In Italy biosimilars account for <20% of the total expenditure for insulins and there is no evidence of increase: from January 2022 to May 2023 this percentage has been substantially stable (13) (Fig. 2). In a large international survey concerning the utilization of long-acting insulin analogs and their biosimilar in some Asian countries, it has been shown that there is an increasing use of long-acting insulin analogs across all countries, while that of long-acting biosimilar insulins is very different: it is high in countries such as Bangladesh, India, and Malaysia where they are produced, but it is low in other regions (Japan, Korea), perhaps because of the reduced price gain and the lack of local promotional activities. Accordingly, they suggest that implementation of these activities, both local production and stakeholder awareness, can help increase their use and the related beneficial effects (14).
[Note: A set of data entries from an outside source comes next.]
(* ===== verification/Utf8.v ===== *)
(** * UTF-8 text

    A [str] is valid UTF-8: its bytes encode a list of characters.  The
    encoding and the decoding of Rust's [char] and [str], how many bytes and
    UTF-16 units a character takes, and where the character boundaries are. *)

From S2P Require Import Prelude Text.

(** ** Characters *)

Definition is_char (c : Char) : bool := ((c <? 0xD800) || ((0xE000 <=? c) && (c <? 0x110000)))%N.

Definition byte_of (n : N) : byte := default x00 (Byte.of_N n).

Definition len_utf8 (c : Char) : nat := if (c <? 0x80)%N then 1 else if (c <? 0x800)%N then 2 else if (c <? 0x10000)%N then 3 else 4.
Definition char_len_utf16 (c : Char) : nat := if (c <? 0x10000)%N then 1 else 2.

(** [char::encode_utf8]. *)
Definition encode_char (c : Char) : Text :=
  if (c <? 0x80)%N then [byte_of c]
  else if (c <? 0x800)%N then [byte_of (0xC0 + c / 64); byte_of (0x80 + c mod 64)]
  else if (c <? 0x10000)%N then [byte_of (0xE0 + c / 4096); byte_of (0x80 + (c / 64) mod 64); byte_of (0x80 + c mod 64)]
  else [byte_of (0xF0 + c / 262144); byte_of (0x80 + (c / 4096) mod 64); byte_of (0x80 + (c / 64) mod 64); byte_of (0x80 + c mod 64)].

Definition encode (cs : list Char) : Text := concat (encode_char <$> cs).

(** [str::chars]. *)
Fixpoint decode (t : Text) : list Char :=
  match t with
  | [] => []
  | b0 :: t1 =>
      let n0 := Byte.to_N b0 in
      let cont (b : byte) := (Byte.to_N b - 0x80)%N in
      if (n0 <? 0x80)%N then n0 :: decode t1
      else match t1 with
      | [] => []
      | b1 :: t2 =>
          if (n0 <? 0xE0)%N then ((n0 - 0xC0) * 64 + cont b1)%N :: decode t2
          else match t2 with
          | [] => []
          | b2 :: t3 =>
              if (n0 <? 0xF0)%N then ((n0 - 0xE0) * 4096 + cont b1 * 64 + cont b2)%N :: decode t3
              else match t3 with
              | [] => []
              | b3 :: t4 => ((n0 - 0xF0) * 262144 + cont b1 * 4096 + cont b2 * 64 + cont b3)%N :: decode t4
              end
          end
      end
  end.

Definition chars_ok (cs : list Char) : Prop := Forall (λ c, is_char c = true) cs.
Definition utf8 (t : Text) : Prop := ∃ cs, chars_ok cs ∧ t = encode cs.

(** Decide the comparisons of a goal by arithmetic. *)
Ltac ncompare :=
  repeat match goal with
  | |- context [(?a <? ?b)%N] => first [rewrite (proj2 (N.ltb_lt a b)) by lia | rewrite (proj2 (N.ltb_ge a b)) by lia]
  | |- context [(?a <=? ?b)%N] => first [rewrite (proj2 (N.leb_le a b)) by lia | rewrite (proj2 (N.leb_gt a b)) by lia]
  end.

(** ** Encoding and decoding *)

Lemma to_byte_of n : (n < 256)%N → Byte.to_N (byte_of n) = n.
Proof.
  intros Hn. unfold byte_of. destruct (Byte.of_N n) as [b|] eqn:E; [by apply Byte.to_of_N|].
  apply Byte.of_N_None_iff in E. lia.
Qed.

Lemma is_char_lt c : is_char c = true → (c < 0x110000)%N.
Proof. unfold is_char. rewrite orb_true_iff, andb_true_iff, N.leb_le, !N.ltb_lt. lia. Qed.

(** The cases of a character's encoding. *)
Inductive encoded (c : Char) : Text → Prop :=
  | enc1 : (c < 0x80)%N → encoded c [byte_of c]
  | enc2 x y : (x < 32 ∧ y < 64 ∧ c = x * 64 + y ∧ 0x80 <= c)%N → encoded c [byte_of (0xC0 + x); byte_of (0x80 + y)]
  | enc3 x y z : (x < 16 ∧ y < 64 ∧ z < 64 ∧ c = x * 4096 + y * 64 + z ∧ 0x800 <= c)%N →
      encoded c [byte_of (0xE0 + x); byte_of (0x80 + y); byte_of (0x80 + z)]
  | enc4 w x y z : (w < 8 ∧ x < 64 ∧ y < 64 ∧ z < 64 ∧ c = w * 262144 + x * 4096 + y * 64 + z ∧ 0x10000 <= c)%N →
      encoded c [byte_of (0xF0 + w); byte_of (0x80 + x); byte_of (0x80 + y); byte_of (0x80 + z)].

Lemma encode_char_cases c : is_char c = true → encoded c (encode_char c).
Proof.
  intros Hc%is_char_lt. unfold encode_char. pose proof (N.mod_lt c 64 ltac:(done)). pose proof (N.mod_lt (c / 64) 64 ltac:(done)).
  pose proof (N.mod_lt (c / 4096) 64 ltac:(done)). pose proof (N.div_mod c 64 ltac:(done)) as E1.
  pose proof (N.div_mod (c / 64) 64 ltac:(done)) as E2. pose proof (N.div_mod (c / 4096) 64 ltac:(done)) as E3.
  rewrite N.Div0.div_div in E2, E3. change (64 * 64)%N with 4096%N in E2. change (4096 * 64)%N with 262144%N in E3.
  revert E1 E2 E3. generalize dependent (c mod 64)%N. generalize dependent ((c / 64) mod 64)%N.
  generalize dependent ((c / 4096) mod 64)%N. generalize (c / 64)%N (c / 4096)%N (c / 262144)%N. intros q1 q2 q3 r3 ? r2 ? r1 ? E1 E2 E3.
  destruct (N.ltb_spec c 0x80); [by constructor|]. destruct (N.ltb_spec c 0x800); [apply enc2; lia|].
  destruct (N.ltb_spec c 0x10000); [apply enc3; lia|]. apply enc4; lia.
Qed.

Lemma encode_char_length c : length (encode_char c) = len_utf8 c.
Proof. unfold encode_char, len_utf8. by repeat case_match. Qed.

Lemma len_utf8_bounds c : 1 ≤ len_utf8 c ≤ 4.
Proof. unfold len_utf8. repeat case_match; lia. Qed.

Lemma decode_encode_app cs t : chars_ok cs → decode (encode cs ++ t) = cs ++ decode t.
Proof.
  induction 1 as [|c cs Hc _ IH]; [done|]. unfold encode in *. cbn [fmap list_fmap concat]. rewrite <- app_assoc. cbn [app]. rewrite <- IH.
  destruct (encode_char_cases c Hc) as [H|x y (?&?&->&?)|x y z (?&?&?&->&?)|w x y z (?&?&?&?&->&?)]; cbn [app decode];
    rewrite !to_byte_of by lia;
    ncompare;
    f_equal; lia.
Qed.

(** [chars] gives back the characters a string encodes. *)
Lemma decode_encode cs : chars_ok cs → decode (encode cs) = cs.
Proof. intros H. rewrite <- (app_nil_r (encode cs)), decode_encode_app by done. apply app_nil_r. Qed.

Lemma encode_app cs ds : encode (cs ++ ds) = encode cs ++ encode ds.
Proof. unfold encode. by rewrite fmap_app, concat_app. Qed.
Lemma encode_cons c cs : encode (c :: cs) = encode_char c ++ encode cs.
Proof. done. Qed.

(** ** Boundaries *)

(** The bytes of a character: the first is a boundary, the others are not. *)
Lemma encode_char_boundary c : is_char c = true →
  is_utf8_char_boundary <$> encode_char c = true :: replicate (len_utf8 c - 1) false.
Proof.
  intros Hc. destruct (encode_char_cases c Hc) as [H|x y (?&?&->&?)|x y z (?&?&?&->&?)|w x y z (?&?&?&?&->&?)];
    unfold is_utf8_char_boundary, len_utf8; cbn [fmap list_fmap]; rewrite !to_byte_of by lia;
    ncompare; done.
Qed.

(** A byte is 240 or more exactly when it starts a four-byte character. *)
Definition wide (b : byte) : bool := (240 <=? Byte.to_N b)%N.
Lemma encode_char_wide c : is_char c = true →
  wide <$> encode_char c = (char_len_utf16 c =? 2) :: replicate (len_utf8 c - 1) false.
Proof.
  intros Hc. destruct (encode_char_cases c Hc) as [H|x y (?&?&->&?)|x y z (?&?&?&->&?)|w x y z (?&?&?&?&->&?)];
    unfold wide, len_utf8, char_len_utf16; cbn [fmap list_fmap]; rewrite !to_byte_of by lia;
    ncompare; done.
Qed.

(** An ASCII byte occurs only as the one byte of its character. *)
Lemma encode_char_ascii a c : (a < 128)%N → is_char c = true →
  (λ b, bool_decide (b = byte_of a)) <$> encode_char c = bool_decide (c = a) :: replicate (len_utf8 c - 1) false.
Proof.
  intros Ha Hc.
  assert (∀ n, (n < 256)%N → bool_decide (byte_of n = byte_of a) = (n =? a)%N) as Hb.
  { intros n Hn. destruct (N.eqb_spec n a) as [->|Hna]; [by apply bool_decide_eq_true_2|]. apply bool_decide_eq_false_2.
    intros H%(f_equal Byte.to_N). rewrite !to_byte_of in H by lia. done. }
  assert (bool_decide (c = a) = (c =? a)%N) as -> by (destruct (N.eqb_spec c a); by case_bool_decide).
  destruct (encode_char_cases c Hc) as [H|x y (?&?&->&?)|x y z (?&?&?&->&?)|w x y z (?&?&?&?&->&?)];
    unfold len_utf8; cbn [fmap list_fmap]; rewrite !Hb by lia;
    ncompare;
    repeat match goal with |- context [(?a =? ?b)%N] => rewrite (proj2 (N.eqb_neq a b)) by lia end; done.
Qed.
Biosimilars and the “insulin crisis”
As a general rule, biosimilars are more expensive than generic drugs, because of the complexity of their molecules, the need for specific and highly qualified manufacturing skills, and even the small differences with the originator that require new clinical trials and revisions from local regulatory authorities, in order to assess that efficacy and safety are preserved. Consequently, their costs are not very different from that of the originators and the economic gain coming from their use is reduced, especially if compared with that of generic drugs. This doesn’t, however, explain why in most countries utilization of other biosimilars, as those used in rheumatology, hematology, and oncology, is growing and it is much greater than that of the originators: local health policy rules concerning prescription and reimbursement can play a role, similar to attitudes and barriers in physicians and in patients who can be misinformed about safety and efficacy of biosimilar insulins (15).
It is evident that biosimilars can be a useful instrument to overcome the “insulin crisis” and to reduce the global expenditure for diabetes care all over the world (16). This means that their use must be encouraged with initiatives from health care authorities such as those allowing a reduction of their costs, a preferential channel for prescription/reimbursement in comparison with originators, and incentives to their production and utilization. On the side of physicians and patients, a better information about efficacy and safety is clearly warranted. Putting together these and other indications, biosimilar insulin use will certainly grow and it will became a safe and effective way to reduce costs while preserving quality and efficacy of diabetes care, which perhaps is the best instrument against the “insulin crisis.”
Disclosure
Conflict of interest: The authors declare no conflict of interest.
Funding/support: This research received no specific grant from any funding agency in the public, commercial, or not-for-profit sectors.